In Hong Kong, about 50 students from mainland China protested Monday at the Chinese University of Hong Kong in a show of support for people on the mainland. They lit candles and chanted, “No PCR tests but freedom!” and “Oppose dictatorship, don’t be slaves!” The gathering and a similar one in Hong Kong’s business district were the biggest protests in the Chinese territory in more than a year under rules imposed to crush a pro-democracy movement.
“Zero COVID” has helped keep China’s case numbers lower than those of the United States and other major countries. But public acceptance has eroded as people in some areas have been confined at home for up to four months and say they lack reliable access to food and medicine.
The Chinese Communist Party promised last month to reduce disruption by changing quarantine and other rules. But a spike in infections has prompted cities to tighten controls, fuelling public frustration.
On Tuesday, the number of new coronavirus cases dipped slightly to 38,421 after setting new records over recent days. Of those, 34,860 showed no symptoms.
While China’s numbers remain low in comparison to the US and other countries, few Chinese have been exposed to the virus and China’s domestically developed vaccines are considered far less effective than those used abroad. Authorities are believed to fear a wave of infections and deaths that could overwhelm the health care system should they lift “zero COVID” measures.
Most protesters complain about excessive restrictions, but some turned their anger at Xi, China’s most powerful leader since at least the 1980s. In a video that was verified by The Associated Press, a crowd in Shanghai on Saturday chanted, “Xi Jinping! Step down! CCP! Step down!” On Monday, the city government of Beijing announced it would no longer set up gates to block access to apartment compounds where infections are found.
It made no mention of a fire last week in Urumqi that killed at least 10 people. That prompted angry questions online about whether firefighters or victims trying to escape were blocked by locked doors or other anti-virus controls.
Urumqi and another city in the Xinjiang region in the northwest announced markets and other businesses in areas deemed at low risk of infection would reopen this week and public bus service would resume.
The Urumqi fire provided the “trigger for people to go out to express themselves,” Yang said. Depending on how tough a position the government takes, protests could continue on a “rotational” basis, with new groups taking turns, he said.
Sympathy protests were held overseas, and foreign governments have called on Beijing for restraint.

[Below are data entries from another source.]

(* ===== verification/PoolsProps.v ===== *)
(** * What is added to the pools stays there

    Blocks only grow at the end, so an offset that was given out keeps its
    bytes ([located], [grown]).  The invariant [pools_ok] says that every entry
    of the hash table stands for bytes at its offset, so the lookup reads what
    was stored and no further; it finds strings and user strings again, and
    never a blob.  The theorems follow for any sequence of additions. *)
From Stdlib Require Import ZArith Lia.
From stdpp Require Import base list option numbers.
From S2P Require Import Prelude Compress Utf Cvm Pools.

Local Open Scope Z_scope.

(** ** Blocks *)

Definition used_sum (bs : list ILStringBlock) : Z := foldr (fun b n => b_used b + n) 0 bs.

Lemma b_used_nonneg b : 0 <= b_used b.
Proof. unfold b_used. lia. Qed.

Lemma used_sum_nonneg bs : 0 <= used_sum bs.
Proof. induction bs as [|b bs IH]; simpl; [done|]. pose proof (b_used_nonneg b). lia. Qed.

Lemma used_sum_app bs cs : used_sum (bs ++ cs) = used_sum bs + used_sum cs.
Proof. induction bs as [|b bs IH]; simpl; lia. Qed.

Lemma total_used_sum bs : used_sum bs <= IL_MAX_UINT32 -> total_used bs = used_sum bs.
Proof.
  induction bs as [|b bs IH]; simpl; [done|]. intros H. pose proof (b_used_nonneg b). pose proof (used_sum_nonneg bs).
  rewrite IH by lia. apply u32_id. lia.
Qed.

(** Some bytes at a position of a block, and at an offset of a pool. *)
Definition located (bs : list ILStringBlock) (i pos : nat) (w : list Z) : Prop :=
  w <> [] /\ exists blk more, bs !! i = Some blk /\ drop pos (b_bytes blk) = w ++ more.

Definition at_offset (bs : list ILStringBlock) (i pos : nat) (off : Z) (w : list Z) : Prop :=
  located bs i pos w /\ off = used_sum (take i bs) + Z.of_nat pos.

(** [bs'] is [bs] with more at the end. *)
Definition grown (bs bs' : list ILStringBlock) : Prop :=
  forall i pos off w, at_offset bs i pos off w -> at_offset bs' i pos off w.

Definition blocks_ok (bs : list ILStringBlock) : Prop :=
  Forall (fun b => b_used b <= b_len b <= IL_MAX_UINT32) bs.

#[export] Instance grown_preorder : PreOrder grown.
Proof. split; [by intros bs i pos off w|]. intros bs cs ds H1 H2 i pos off w H. by apply H2, H1. Qed.

Lemma grown_snoc bs b : grown bs (bs ++ [b]).
Proof.
  intros i pos off w [(Hw & blk & more & Eb & Ew) ->]. split.
  - split; [done|]. exists blk, more. split; [|done]. by apply lookup_app_l_Some.
  - rewrite take_app_le; [done|]. apply lookup_lt_Some in Eb. lia.
Qed.

Lemma grown_last bs b full n : grown (bs ++ [b]) (bs ++ [mk_block (b_bytes b ++ full) n]).
Proof.
  intros i pos off w [(Hw & blk & more & Eb & Ew) ->]. apply lookup_app_Some in Eb as [Eb|[Hi Eb]].
  - split; [split; [done|]; exists blk, more; split; [by apply lookup_app_l_Some|done]|].
    apply lookup_lt_Some in Eb. by rewrite !take_app_le by lia.
  - apply list_lookup_singleton_Some in Eb as [Hi' <-]. assert (i = length bs) as -> by lia. rewrite take_app_length.
    split; [|by rewrite take_app_length]. split; [done|]. exists (mk_block (b_bytes b ++ full) n), (more ++ full).
    split; [by rewrite lookup_app_r, Nat.sub_diag by lia|]. simpl. destruct (decide (pos <= length (b_bytes b))%nat).
    + by rewrite drop_app_le, Ew, <- app_assoc.
    + rewrite drop_ge in Ew by lia. symmetry in Ew. by apply app_nil in Ew as [-> _].
Qed.

(** The bytes that were added stand where [AddString] says. *)
Lemma at_end bs b full pos :
  full <> [] -> drop pos (b_bytes b) = full -> at_offset (bs ++ [b]) (length bs) pos (used_sum bs + Z.of_nat pos) full.
Proof.
  intros Hf Ed. split; [split; [done|]; exists b, []; split|].
  - by rewrite lookup_app_r, Nat.sub_diag by lia.
  - by rewrite app_nil_r.
  - by rewrite take_app_length.
Qed.

(** Bytes at an offset are found there by the walk over the blocks. *)
Lemma walk_located bs i pos off w :
  blocks_ok bs -> used_sum bs <= IL_MAX_UINT32 -> at_offset bs i pos off w ->
  exists blk more,
    walk_blocks bs off = Some (blk, Z.of_nat pos) /\ drop pos (b_bytes blk) = w ++ more /\ blk ∈ bs /\
    off + Z.of_nat (length w) + Z.of_nat (length more) <= used_sum bs.
Proof.
  intros Hok. revert i off. induction Hok as [|b bs Hb _ IH]; intros i off Hs [(Hw & blk & more & Eb & Ew) ->]; [done|].
  pose proof (used_sum_nonneg bs). pose proof (b_used_nonneg b). simpl in Hs |- *.
  destruct i as [|i]; simpl in Eb |- *.
  - injection Eb as ->. exists blk, more.
    assert (length (w ++ more) = (length (b_bytes blk) - pos)%nat) as Hl by by rewrite <- Ew, length_drop.
    rewrite length_app in Hl. assert (0 < length w)%nat by (destruct w; simpl; [done|lia]).
    rewrite Z.add_0_l. unfold b_used in *. rewrite (proj2 (Z.leb_gt _ _)) by lia. split; [done|]. split; [done|]. split; [by left|]. lia.
  - rewrite <- Z.add_assoc. destruct (IH i (used_sum (take i bs) + Z.of_nat pos)) as (blk' & more' & E & Ew' & Hin & Hle).
    { lia. }
    { split; [|done]. split; [done|]. by exists blk, more. }
    pose proof (used_sum_nonneg (take i bs)). rewrite (proj2 (Z.leb_le _ _)) by lia.
    exists blk', more'. rewrite u32_id by lia. replace (b_used b + _ - b_used b) with (used_sum (take i bs) + Z.of_nat pos) by lia.
    split; [done|]. split; [done|]. split; [by right|]. lia.
Qed.

(** What [AddString] does to a pool, by its offset, blocks and place. *)
Record added (bs : list ILStringBlock) (full : list Z) (off : Z) (bs' : list ILStringBlock) (i pos : nat) : Prop := {
  added_ok : blocks_ok bs';
  added_grown : grown bs bs';
  added_at : at_offset bs' i pos off full;
  added_sum : used_sum bs' = off + Z.of_nat (length full);
  added_off : off = match bs with [] => 1 | _ => used_sum bs end;
}.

Asked about the protests at a Monday briefing, White House National Security Council spokesperson John Kirby said that “obviously, there are people in China that have concerns about that,” referring to lockdowns.
“These protesters are speaking for themselves,” Kirby said. “What we are doing is making it clear that we support the right of peaceful protest.” The government of the self-governing island republic of Taiwan, which China claims as its own territory, also commented on the protests.
“We call on the Chinese authorities to…actively respond to people’s reasonable demands and let the society in mainland China return to normal as soon as possible,” Foreign Ministry spokesperson Joanne Ou said at a weekly news conference.
Wang Dan, a former student leader of the 1989 demonstrations who now lives in exile, called the protests “an important harbinger for Xi Jinping’s third term in power. It means that he will encounter many challenges in the next five years.” The Chinese president recently began a third, norm-breaking five-year term as Communist Party leader.
“This protest symbolises the beginning of a new era in China…in which Chinese civil society has decided not to be silent and to confront tyranny,” Wang said at a Taipei news conference, warning that the authorities were likely to respond with “stronger force to violently suppress protesters.”